In California, the sun is so strong and the number of solar farms is so high, that, according to the US Energy Information Administration (EIA), electricity prices in the state have begun turning negative on the main power exchange.
On its website, the EIA said that following utility-scale solar farms growth by almost 50% in 2016, for a few hours on 11 March, solar made up a record 40% of the electricity sent to the grid in the California Independent System Operator’s (CAISO’s) territory.
But, according to Quartz website, negative wholesale prices do not translate into an unexpected windfall for consumers. The reason is retail prices are based on the average cost, meaning that consumers might receive somewhat cheaper electricity, not an actual payment due to prices becoming negative for a few hours.
“The large and growing amount of solar generation has occasionally driven power prices on the CAISO power exchange during late winter and early spring daylight hours to very low, and sometimes negative, prices,” the EIA said. “However, consumers in California continue to pay average retail electricity prices that are among the highest in the nation.”
In the past few years, California’s solar capacity has grown quickly. It went from less than one gigawatt (GW) in 2007, to nearly 14GW in the past few years.
Too much electricity:
During this time of year, too much electricity could be produced around the middle of the day thanks to large amounts of sunlight and the relatively low demand.
The EIA said:
“Electricity demand in California tends to peak during the summer months. However, in late winter and early spring, demand is at its annual minimum, but solar output, while not at its highest, is increasing as the days grow longer and the sun gets higher in the sky.

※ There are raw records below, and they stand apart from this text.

(* ===== verification/Poh.v ===== *)
(** * Poh: the Proof-of-History hash and the signature Merkle root

    Models [crates/superbank-verify/src/verify/poh.rs].  SHA-256 is the [sha2]
    package: a parameter ([Sha256]); [Sha256::new] followed by a sequence of
    [update]s and [finalize] hashes the concatenation of the updates.  Hashes and
    signatures are byte strings (lists of [Z]). *)

From S2P Require Import Prelude.
From Equations Require Import Equations.

Open Scope Z_scope.

(** The digest of a byte string. *)
Class Sha256 := sha256 : list Z -> list Z.

Abbreviation Hash32 := (list Z) (only parsing).
Abbreviation Signature64 := (list Z) (only parsing).

Definition MERKLE_LEAF_PREFIX : list Z := [0].
Definition MERKLE_INTERMEDIATE_PREFIX : list Z := [1].

Section Poh.
Context `{Sha256}.

Definition sha256_chain (hash : Hash32) : Hash32 := sha256 hash.
Definition sha256_mixin (hash mixin : Hash32) : Hash32 := sha256 (hash ++ mixin).

(** [next_hash]: the loop [for _ in 1..num_hashes] runs [num_hashes - 1] times,
    and not at all when [num_hashes] is 0. *)
Definition next_hash (start : Hash32) (num_hashes : Z) (mixin : option Hash32) : Hash32 :=
  match mixin with
  | None =>
      if num_hashes =? 0 then start
      else sha256_chain (times (num_hashes - 1) sha256_chain start)
  | Some m => sha256_mixin (times (num_hashes - 1) sha256_chain start) m
  end.

Definition merkle_leaf (signature : Signature64) : Hash32 :=
  sha256 (MERKLE_LEAF_PREFIX ++ signature).
Definition merkle_node (l0 r0 : Hash32) : Hash32 :=
  sha256 (MERKLE_INTERMEDIATE_PREFIX ++ l0 ++ r0).

(** One turn of the [while level.len() > 1] loop: [level.chunks(2)], where an odd
    last chunk pairs its element with itself. *)
Fixpoint merkle_level (level : list Hash32) : list Hash32 :=
  match level with
  | [] => []
  | [l0] => [merkle_node l0 l0]
  | l0 :: r0 :: rest => merkle_node l0 r0 :: merkle_level rest
  end.

Lemma merkle_level_ind (P : list Hash32 -> Prop) :
  P [] -> (forall a, P [a]) -> (forall a b l, P l -> P (a :: b :: l)) -> forall l, P l.
Proof.
  intros H0 H1 H2 l.
  enough (P l /\ forall a, P (a :: l)) by tauto.
  induction l as [|b l [IH IH']]; split; auto.
Qed.

Lemma length_merkle_level l : length (merkle_level l) = Nat.div2 (S (length l)).
Proof. induction l using merkle_level_ind; simpl in *; auto. Qed.

Lemma merkle_level_shorter a b l :
  (length (merkle_level (a :: b :: l)) < length (a :: b :: l))%nat.
Proof.
  rewrite length_merkle_level. simpl length.
  change (Nat.div2 (S (S (S (length l))))) with (S (Nat.div2 (S (length l)))).
  pose proof (Nat.lt_div2 (S (length l))). lia.
Qed.

Equations? merkle_loop (level : list Hash32) : list Hash32 by wf (length level) lt :=
  merkle_loop (l0 :: r0 :: rest) := merkle_loop (merkle_level (l0 :: r0 :: rest));
  merkle_loop [top] := [top];
  merkle_loop [] := [].
Proof. pose proof (merkle_level_shorter l0 r0 rest). simpl in *. lia. Qed.

(** [signature_merkle_root]; the final [level[0]] is in range because the loop
    ends with one node ([merkle_loop_singleton]). *)
Definition signature_merkle_root (signatures : list Signature64) : Hash32 :=
  match signatures with
  | [] => replicate 32 0
  | _ => hd [] (merkle_loop (map merkle_leaf signatures))
  end.

(** ** The hash chain *)

Lemma next_hash_tick start n :
  1 <= n -> next_hash start n None = times n sha256_chain start.
Proof.
  intros. unfold next_hash. destruct (Z.eqb_spec n 0); [lia|].
  replace n with (n - 1 + 1) at 2 by lia. by rewrite times_S by lia.
Qed.

(** A chain of ticks followed by an entry is the same chain recorded as one
    longer entry: how the entries of a slot are cut does not matter. *)
Lemma next_hash_compose start m n mixin :
  1 <= m -> 1 <= n ->
  next_hash (next_hash start m None) n mixin = next_hash start (m + n) mixin.
Proof.
  intros Hm Hn. rewrite next_hash_tick by done.
  destruct mixin as [x|].
  - unfold next_hash. rewrite <- times_add by lia. do 2 f_equal. lia.
  - rewrite !next_hash_tick by lia. rewrite <- times_add by lia. f_equal. lia.
Qed.

(** ** The Merkle root *)

Lemma merkle_loop_singleton l : l <> [] -> exists top, merkle_loop l = [top].
Proof.
  remember (length l) as n eqn:E. revert l E.
  induction n as [n IH] using lt_wf_ind. intros l -> Hl.
  destruct l as [|a [|b l]]; [done|..]; simp merkle_loop; [eauto|].
  eapply IH; [apply merkle_level_shorter|done|]. simpl. done.
Qed.

(** The reference definition: a binary tree of height [h] over the leaves, split
    at the largest power of two; a missing right subtree repeats the left one. *)
Fixpoint tree_root (h : nat) (leaves : list Hash32) : Hash32 :=
  match h with
  | O => hd [] leaves
  | S h' =>
      let l0 := tree_root h' (take (2 ^ h') leaves) in
      match drop (2 ^ h') leaves with
      | [] => merkle_node l0 l0
      | rest => merkle_node l0 (tree_root h' rest)
      end
  end.

Lemma merkle_level_take k l : merkle_level (take (2 * k) l) = take k (merkle_level l).
Proof.
  revert l. induction k as [|k IH]; intros l; [by rewrite !take_0|].
  replace (2 * S k)%nat with (S (S (2 * k))) by lia.
  destruct l as [|a [|b l]]; simpl in *; [done| |].
  - by destruct k.
  - f_equal. apply IH.
Qed.

Lemma merkle_level_drop k l : merkle_level (drop (2 * k) l) = drop k (merkle_level l).
Proof.
  revert l. induction k as [|k IH]; intros l; [by rewrite !drop_0|].
  replace (2 * S k)%nat with (S (S (2 * k))) by lia.
  destruct l as [|a [|b l]]; simpl in *; [done| |].
  - by rewrite !drop_nil.
  - apply IH.
Qed.

Lemma merkle_level_nil l : merkle_level l = [] <-> l = [].
Proof. by destruct l as [|a [|b l]]. Qed.

(** Climbing one level leaves the root of the tree one level lower. *)
Lemma tree_root_level h l :
  l <> [] -> (length l <= 2 ^ S h)%nat ->
  tree_root (S h) l = tree_root h (merkle_level l).
Proof.
  revert l. induction h as [|h IH]; intros l Hl Hlen.
  - destruct l as [|a [|b [|c l]]]; simpl in *; [done|done|done|lia].
  - set (P := (2 ^ S h)%nat). set (Q := (2 ^ h)%nat).
    assert (EP : P = (2 * Q)%nat) by (unfold P, Q; simpl; lia).
    assert (HQ : (1 <= Q)%nat) by (unfold Q; pose proof (Nat.pow_nonzero 2 h); lia).
    assert (Hlen' : (length l <= 2 * P)%nat) by (unfold P; simpl in *; lia).
    change (tree_root (S (S h)) l) with
      (match drop P l with
       | [] => merkle_node (tree_root (S h) (take P l)) (tree_root (S h) (take P l))
       | rest => merkle_node (tree_root (S h) (take P l)) (tree_root (S h) rest)
       end).
    change (tree_root (S h) (merkle_level l)) with
      (match drop Q (merkle_level l) with
       | [] => merkle_node (tree_root h (take Q (merkle_level l)))
                 (tree_root h (take Q (merkle_level l)))
       | rest => merkle_node (tree_root h (take Q (merkle_level l))) (tree_root h rest)
       end).
    assert (Ht : take P l <> []).
    { intros E. apply (f_equal length) in E. rewrite length_take in E.
      destruct l; [done|]. simpl in E. lia. }
    rewrite (IH (take P l)); [|done|rewrite length_take; unfold P; lia].
    rewrite EP, merkle_level_take, <- merkle_level_drop.
    destruct (drop (2 * Q) l) as [|x r] eqn:Ed; [done|].
    rewrite IH; [|done|].
    + destruct (merkle_level (x :: r)) eqn:Em; [by apply (proj1 (merkle_level_nil _)) in Em|done].
    + rewrite <- Ed, length_drop. simpl in *. unfold P in *. lia.
Qed.

Lemma merkle_loop_tree h l :
  l <> [] -> (length l <= 2 ^ h)%nat -> (2 ^ h < 2 * length l)%nat ->
  merkle_loop l = [tree_root h l].
Proof.
  revert l. induction h as [|h IH]; intros l Hl Hle Hlt.
  - destruct l as [|a [|b l]]; simpl in *; [done|done|lia].
  - destruct l as [|a [|b l]]; [done| |].
    + simpl in *. pose proof (Nat.pow_nonzero 2 h). lia.
    + simp merkle_loop. rewrite (tree_root_level h) by done.
      set (k := a :: b :: l) in *.
      assert (El : length (merkle_level k) = Nat.div2 (S (length k))) by apply length_merkle_level.
      pose proof (Nat.div2_odd (S (length k))) as Eo.
      assert (Nat.b2n (Nat.odd (S (length k))) <= 1)%nat by (destruct (Nat.odd _); simpl; lia).
      simpl Nat.pow in *. apply IH; [by rewrite merkle_level_nil|lia|lia].
Qed.

(** The number of leaves determines the height: the least [h] with
    [length l <= 2 ^ h]. *)
Lemma merkle_root_tree l :
  l <> [] ->
  signature_merkle_root l = tree_root (Nat.log2_up (length l)) (map merkle_leaf l).
Proof.
  intros Hl. unfold signature_merkle_root. destruct l as [|x l]; [done|].
  rewrite (merkle_loop_tree (Nat.log2_up (length (x :: l)))); [done|done|..];
    rewrite length_map.
  - destruct (Nat.eq_dec (length (x :: l)) 1%nat) as [E|E]; [rewrite E; simpl; lia|].
    apply Nat.log2_up_spec. simpl in *. lia.
  - destruct (Nat.eq_dec (length (x :: l)) 1%nat) as [E|E]; [rewrite E; simpl; lia|].
    pose proof (Nat.log2_up_spec (length (x :: l))) as [H1 _]; [simpl in *; lia|].
    destruct (Nat.log2_up (length (x :: l))) as [|h] eqn:Eh; [simpl; lia|].
    simpl Nat.pred in H1. simpl Nat.pow. lia.
Qed.

(** ** Width *)

Lemma next_hash_width start n mixin :
  (forall m, length (sha256 m) = 32%nat) -> length start = 32%nat ->
  length (next_hash start n mixin) = 32%nat.
Proof. intros Hs H0. unfold next_hash. destruct mixin; [apply Hs|]. case_match; [done|apply Hs]. Qed.

Lemma merkle_root_width l :
  (forall m, length (sha256 m) = 32%nat) -> length (signature_merkle_root l) = 32%nat.
Proof.
  intros Hs. unfold signature_merkle_root. destruct l as [|x l]; [done|].
  set (k := map merkle_leaf (x :: l)).
  assert (Hk : k <> [] /\ Forall (fun h => length h = 32%nat) k).
  { split; [done|]. unfold k. generalize (x :: l). intros q.
    induction q; simpl; constructor; auto; apply Hs. }
  clearbody k. clear x l. destruct Hk as [Hne Hf].
  enough (Forall (fun h => length h = 32%nat) (merkle_loop k)) as HF.
  { destruct (merkle_loop_singleton k Hne) as [t Et]. rewrite Et in *. by inversion HF. }
  clear Hne. remember (length k) as n eqn:E. revert k E Hf.
  induction n as [n IH] using lt_wf_ind. intros k -> Hf.
  destruct k as [|a [|b k]]; simp merkle_loop.
  eapply IH; [apply merkle_level_shorter|done|].
  generalize (a :: b :: k). intros q. induction q using merkle_level_ind; simpl;
    repeat constructor; auto; apply Hs.
Qed.

(** ** Properties *)

(** hashing [m] times and then hashing [n] times, mixing in at the end, is
    hashing [m + n] times in one go: the number of entries a stretch of the hash
    chain is cut into does not change the chain. *)
Theorem next_hash_composes start m n mixin :
  1 <= m -> 1 <= n ->
  next_hash (next_hash start m None) n mixin = next_hash start (m + n) mixin.
Proof. apply next_hash_compose. Qed.

(** The iterative level-by-level routine computes the root of the balanced
    binary tree over the signature leaves in which a missing right subtree repeats
    the left one, for any number of signatures. *)
Theorem merkle_root_is_tree l :
  l <> [] ->
  signature_merkle_root l = tree_root (Nat.log2_up (length l)) (map merkle_leaf l).
Proof. apply merkle_root_tree. Qed.

End Poh.

#[export] Hint Resolve next_hash_width merkle_root_width : superbank.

“Although the sun is at a similar angle in September and October, electricity demand is still relatively high, leading to lower solar generation shares than seen in March.
“Consequently, power prices were substantially lower in March compared with other times of the year or even March of last year.
“In March, during the hours of 8am to 2pm, system average hourly prices were frequently at or below $0 per megawatthour.
“In contrast, average hourly prices in March 2013–15 during this time of day ranged from $14/MWh to $45/MWh.
“Negative prices usually result when generators with high shut-down or restart costs must compete with other generators to avoid operating below equipment minimum ratings or shutting down completely.”